The Commission – set up within the framework of the North American Free Trade Agreement (NAFTA) between Canada, the United States and Mexico that came into force in 1994 – points out that whilst stricter environmental regulation has led to improvements in Canada and the United States, the same cannot be said of Mexico.

There are 10 smelters in Canada, with an annual installed capacity of 475,550 tonnes.

Mexico, in comparison, has 25 smelters, processing 1,504,669 tonnes, while the United States has 14, processing 1,874,387 tonnes.

According to the findings of the US-based organisation Occupational Knowledge International and Fronteras Comunes, airborne lead emissions from lead battery recycling plants in Mexico are approximately 20 times higher than those in the United States and the blood lead levels of Mexican workers in the sector are as much as five times higher.

“There are serious doubts about the actual number of workers exposed to lead. There is a population exposed to lead that is not quantified,” says Juárez.

Mexico has at least nine regulations on the use and management of lead, most of which date back over ten years.

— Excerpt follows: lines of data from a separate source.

(* ===== verification/Threads.v ===== *)
(** * Threads: how many there are and may be

    Models [nr_processes], [set_max_threads], the limits that [fork_init] derives
    from it, and [sysctl_max_threads] of [kernel/fork.c], with C's unsigned long,
    u64 and int arithmetic written out. *)

From Stdlib Require Import ZArith Lia.
From stdpp Require Import base list.
From S2P Require Import Prelude TaskStruct.

(** ** Counting processes *)

(** [total] is an int, the counters are unsigned long: each addition is made in
    unsigned long and converted back. *)
Fixpoint nr_processes_loop (process_counts : list Z) (total : Z) : Z :=
  match process_counts with
  | [] => total
  | n :: ns => nr_processes_loop ns (s32 (u64 (total + n)))
  end.
Definition nr_processes (process_counts : list Z) : Z := nr_processes_loop process_counts 0.

Definition sum_list (l : list Z) : Z := foldr Z.add 0 l.

(** ** The limit *)

Definition MIN_THREADS : Z := 20.
Definition FUTEX_TID_MASK : Z := 0x3fffffff.
Definition MAX_THREADS : Z := FUTEX_TID_MASK.

(** Index of the highest bit, from one. *)
Definition fls64 (x : Z) : Z := if x =? 0 then 0 else Z.log2 x + 1.

Definition clamp (x lo hi : Z) : Z := Z.min (Z.max x lo) hi.

Definition set_max_threads (nr_pages max_threads_suggested : Z) : Z :=
  let threads :=
    if 64 <? fls64 nr_pages + fls64 PAGE_SIZE then MAX_THREADS
    else u64 (u64 nr_pages * u64 PAGE_SIZE) / u64 (u64 THREAD_SIZE * 8) in
  let threads := if max_threads_suggested <? threads then max_threads_suggested else threads in
  clamp threads MIN_THREADS MAX_THREADS.

(** The limits of the first task. *)
Record limits := Limits { max_threads : Z; rlim_nproc : Z; rlim_sigpending : Z; ucount_max : Z }.

Definition fork_init (nr_pages : Z) : limits :=
  let m := set_max_threads nr_pages MAX_THREADS in
  Limits m (m / 2) (m / 2) (m / 2).

(** [proc_dointvec_minmax] on a copy of the value: the result and the copy
    afterwards. *)
Definition sysctl_max_threads (proc : Z -> Z -> Z -> bool -> Z * Z) (write : bool) (cur : Z) : Z * Z :=
  let (ret, threads) := proc cur 1 MAX_THREADS write in
  if negb (ret =? 0) || negb write then (ret, cur) else (0, threads).

(** ** Theorems *)

Lemma s32_congr a b : a mod 2 ^ 32 = b mod 2 ^ 32 -> s32 a = s32 b.
Proof. intros H. unfold swrap. by rewrite <- Zplus_mod_idemp_l, H, Zplus_mod_idemp_l. Qed.

Lemma s32_mod a : s32 a mod 2 ^ 32 = a mod 2 ^ 32.
Proof.
  unfold swrap. rewrite Zminus_mod_idemp_l. f_equal. lia.
Qed.

Lemma u64_mod32 a : u64 a mod 2 ^ 32 = a mod 2 ^ 32.
Proof. unfold uwrap. apply Z.mod_mod_divide. exists (2 ^ 32). reflexivity. Qed.

Lemma nr_processes_loop_sum ns : forall total,
  nr_processes_loop (map (fun d => u64 d) ns) (s32 total) = s32 (total + sum_list ns).
Proof.
  induction ns as [|n ns IH]; intros total; cbn [nr_processes_loop map sum_list foldr]; [by rewrite Z.add_0_r|].
  rewrite (s32_congr (u64 _) (total + n)); [rewrite IH; f_equal; unfold sum_list; lia|].
  rewrite u64_mod32, <- Zplus_mod_idemp_l, s32_mod, <- Zplus_mod_idemp_r, u64_mod32.
  by rewrite Zplus_mod_idemp_r, Zplus_mod_idemp_l.
Qed.

(** [nr_processes] counts right although a process may be counted on one cpu
    and uncounted on another, so that the unsigned counter of a cpu wraps below
    zero: as long as the true total is an int, the result is the total. *)
Theorem nr_processes_correct (balance : list Z) :
  is_s 32 (sum_list balance) -> nr_processes (map (fun d => u64 d) balance) = sum_list balance.
Proof.
  intros H. unfold nr_processes. change 0 with (s32 0). rewrite nr_processes_loop_sum. cbn.
  by apply swrap_small.
Qed.

Lemma nr_processes_correct_witness :
  is_s 32 (sum_list [5; -3; 1]) /\ nr_processes (map (fun d => u64 d) [5; -3; 1]) = sum_list [5; -3; 1].
Proof. assert (is_s 32 (sum_list [5; -3; 1])) as H by done. split; [exact H|exact (nr_processes_correct _ H)]. Defined.

Lemma fls64_guard nr_pages :
  is_u 64 nr_pages -> (64 <? fls64 nr_pages + fls64 PAGE_SIZE) = (2 ^ 51 <=? nr_pages).
Proof.
  intros [H0 H1]. unfold fls64 at 1. change (fls64 PAGE_SIZE) with 13.
  destruct (Z.eqb_spec nr_pages 0) as [->|]; [done|].
  destruct (Z.leb_spec (2 ^ 51) nr_pages) as [Hle|Hlt].
  - apply Z.ltb_lt. pose proof (Z.log2_le_mono _ _ Hle) as Hl. rewrite Z.log2_pow2 in Hl by lia. lia.
  - apply Z.ltb_ge. pose proof (proj1 (Z.log2_lt_pow2 nr_pages 51 ltac:(lia)) Hlt). lia.
Qed.

(** C40: [set_max_threads] is the exact quotient of memory by eight times the size
    of a stack (with the sizes of x86-64), cut at the suggestion and then at the bounds, for every number of
    pages a machine word can hold: the test on the highest bits keeps the product
    from overflowing and the answer it gives instead is the one exact arithmetic
    would give. *)
Theorem set_max_threads_exact nr_pages suggested :
  is_u 64 nr_pages -> 0 <= suggested ->
  set_max_threads nr_pages suggested =
    clamp (Z.min (nr_pages * PAGE_SIZE / (THREAD_SIZE * 8)) suggested) MIN_THREADS MAX_THREADS.
Proof.
  intros Hn Hs. unfold set_max_threads. rewrite fls64_guard by done. destruct Hn as [H0 H1].
  change (u64 (u64 THREAD_SIZE * 8)) with 131072. change (THREAD_SIZE * 8) with 131072.
  change (u64 PAGE_SIZE) with 4096. change PAGE_SIZE with 4096. unfold clamp, MIN_THREADS.
  change MAX_THREADS with 1073741823. destruct (Z.leb_spec (2 ^ 51) nr_pages) as [Hle|Hlt].
  - assert (2 ^ 46 <= nr_pages * 4096 / 131072) by (apply Z.div_le_lower_bound; lia).
    destruct (Z.ltb_spec suggested 1073741823); lia.
  - rewrite (uwrap_small 64 nr_pages), uwrap_small by (unfold is_u; lia).
    destruct (Z.ltb_spec suggested (nr_pages * 4096 / 131072)); lia.
Qed.

Lemma set_max_threads_exact_witness :
  set_max_threads (2 ^ 63) 1000 =
    clamp (Z.min (2 ^ 63 * PAGE_SIZE / (THREAD_SIZE * 8)) 1000) MIN_THREADS MAX_THREADS.
Proof. apply set_max_threads_exact; [unfold is_u; lia|lia]. Defined.

(** The limits of the first task follow, and stay below the limit on threads. *)
Lemma fork_init_limits nr_pages :
  let l := fork_init nr_pages in
  MIN_THREADS <= max_threads l <= MAX_THREADS /\ 10 <= rlim_nproc l <= max_threads l /\
  rlim_sigpending l = rlim_nproc l /\ ucount_max l = rlim_nproc l.
Proof.
  cbn. unfold set_max_threads. set (x := if _ <? _ then _ else _).
  assert (MIN_THREADS <= clamp x MIN_THREADS MAX_THREADS <= MAX_THREADS) as H
    by (unfold clamp, MIN_THREADS, MAX_THREADS, FUTEX_TID_MASK; lia).
  split_and!; [lia..| | |done|done]; unfold MIN_THREADS in H; pose proof (Z.div_mod (clamp x MIN_THREADS MAX_THREADS) 2);
    pose proof (Z.mod_pos_bound (clamp x MIN_THREADS MAX_THREADS) 2); unfold MIN_THREADS in *; lia.
Qed.

(** The value stays within its bounds whatever is written, and changes only by a
    write that succeeds. *)
Lemma sysctl_max_threads_ok proc write cur :
  (forall c lo hi w r v, proc c lo hi w = (r, v) -> r = 0 -> lo <= v <= hi) ->
  1 <= cur <= MAX_THREADS ->
  let (ret, cur') := sysctl_max_threads proc write cur in
  1 <= cur' <= MAX_THREADS /\ (ret <> 0 \/ write = false -> cur' = cur).
Proof.
  intros Hp Hc. unfold sysctl_max_threads. destruct (proc cur 1 MAX_THREADS write) as [r v] eqn:E.
  destruct (Z.eqb_spec r 0) as [Hr|]; cbn; [|done]. destruct write; cbn; [|done].
  split; [by eapply Hp|naive_solver].
Qed.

According to the Mexican Institute of Social Security, there has been a fall in lead poisoning in the workplace since the 1990s, although the figure rose to 80 cases in 2004.

In 2010, there were 28 cases – up 18 on the 2009 figures. But, according to Juárez, the data is under-recorded, as many companies fail to report cases.

The CEC points out that the environmentally-sound management of lead implies the monitoring of air pollution and fugitive emissions, the treatment of wastewater, and solid waste management.

Although the future regulation establishes equivalent maximum blood lead levels, differences remain in terms of monitoring, and the deadline for reaching them is four years.

“The regulation does not specify how monitoring is to be conducted. The deadline is very long. There is no monitoring for the workers, nor is there environmental monitoring,” criticises Jacott.

The CEC is planning to measure emissions at plant level and may add other contaminants as part of research that is about to start in Mexico.